Behavior and prediction of photochemical degradation of chlorinated polycyclic aromatic hydrocarbons in cyclohexane

The photochemical degradation of 11 chlorinated polycyclic aromatic hydrocarbons (ClPAHs) and the corresponding 5 parent PAHs was examined to simulate the compound’s fate on aerosol surfaces. All the ClPAHs and PAHs decayed according to the first-order reaction rate kinetics.
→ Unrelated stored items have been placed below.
(** X13: without a new request, a call that fails cannot succeed later.
    When no record matches a call at time [now], then after any run of
    VerifyOTP calls the same email and code at a time not before [now]
    match no record either: verifications add no record, clear no
    [used] and move no expiry. *)
Theorem failed_call_stays_failed
  (db : Database) (ops : list Op) (p : VerifyOtpPayload) (now now' : datetime) :
  verify_otp (Some db) p now = (inl InvalidOrExpired, Some db) ->
  Forall (fun op => is_request op = false) ops ->
  now <= now' ->
  exists db',
    run (Some db) ops = Some db'
    /\ length (otp db') = length (otp db)
    /\ verify_otp (Some db') p now' = (inl InvalidOrExpired, Some db').
Proof.
  intros Hfail Hops Hle.
  destruct (run_records ops db) as (db' & Hrun & Hkeep).
  destruct (run_invariant (fun db0 => length (otp db0) = length (otp db))
              (fun op => is_request op = false)) with (ops := ops) (db := db)
    as (db'' & Hrun' & Hlen); [|done|done|].
  { clear. intros db0 op db1 Hop HI Hs.
    pose proof (step_cases db0 op) as Hcs. destruct op as [rp env|p' n']; [done|].
    destruct Hcs as [[Hs' _]|(j & dj & _ & _ & Hs' & _)];
      rewrite Hs' in Hs; injection Hs as <-; [done|].
    simpl. by rewrite length_insert. }
  rewrite Hrun in Hrun'. injection Hrun' as <-.
  exists db'. split; [done|]. split; [done|].
  apply verify_otp_fails. intros k d' Hk.
  destruct (verify_otp_cases db p now) as [[Hnone _]|(j & dj & _ & _ & Hs)];
    [|rewrite Hfail in Hs; discriminate].
  assert (Hlt : (k < length (otp db))%nat).
  { rewrite <- Hlen. by eapply lookup_lt_Some. }
  destruct (lookup_lt_is_Some_2 _ _ Hlt) as [d Hd].
  destruct (Hkeep k d Hd) as (d2 & Hk2 & He & Hc & Hx & _ & Hu).
  assert (d2 = d') as -> by congruence.
  specialize (Hnone k d Hd).
  destruct (otp_filter _ _ now' d') eqn:Hq; [|done].
  apply otp_filter_true in Hq as (He' & Hc' & Hu' & Ht').
  destruct (o_used d) eqn:Hud.
  - rewrite (Hu eq_refl) in Hu'. congruence.
  - assert (otp_filter (normalize_email (vp_email p)) (PyStr.strip (vp_code p))
              now d = true); [|congruence].
    apply otp_filter_true. split_and!; [congruence|congruence|done|].
    pose proof (floor_ms_mono now now' Hle). lia.
Qed.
The photolysis rates of ClPAHs varied greatly according to the skeleton of PAHs; the rates of chlorophenanthrenes (ClPhes) and 1-chloropyrene were higher than those of corresponding parent PAHs, whereas chlorofluoranthenes, 7-chlorobenz[a]anthracene and 6-chlorobenzo[a]pyrene were more stable under irradiation compared to respective parent PAH. Considering the photoproducts of ClPhes detected, the oxidation could occur immediately at positions of the highest frontier electron density. Finally, the quantitative structure-property relationship models were developed for direct photolysis half-lives and average quantum yields of the ClPAHs and parent PAHs, in which the significant factors affecting photolysis were ELUMO+1, total energy and surface area, and ELUMO, ELUMO − EHOMO and total energy, respectively.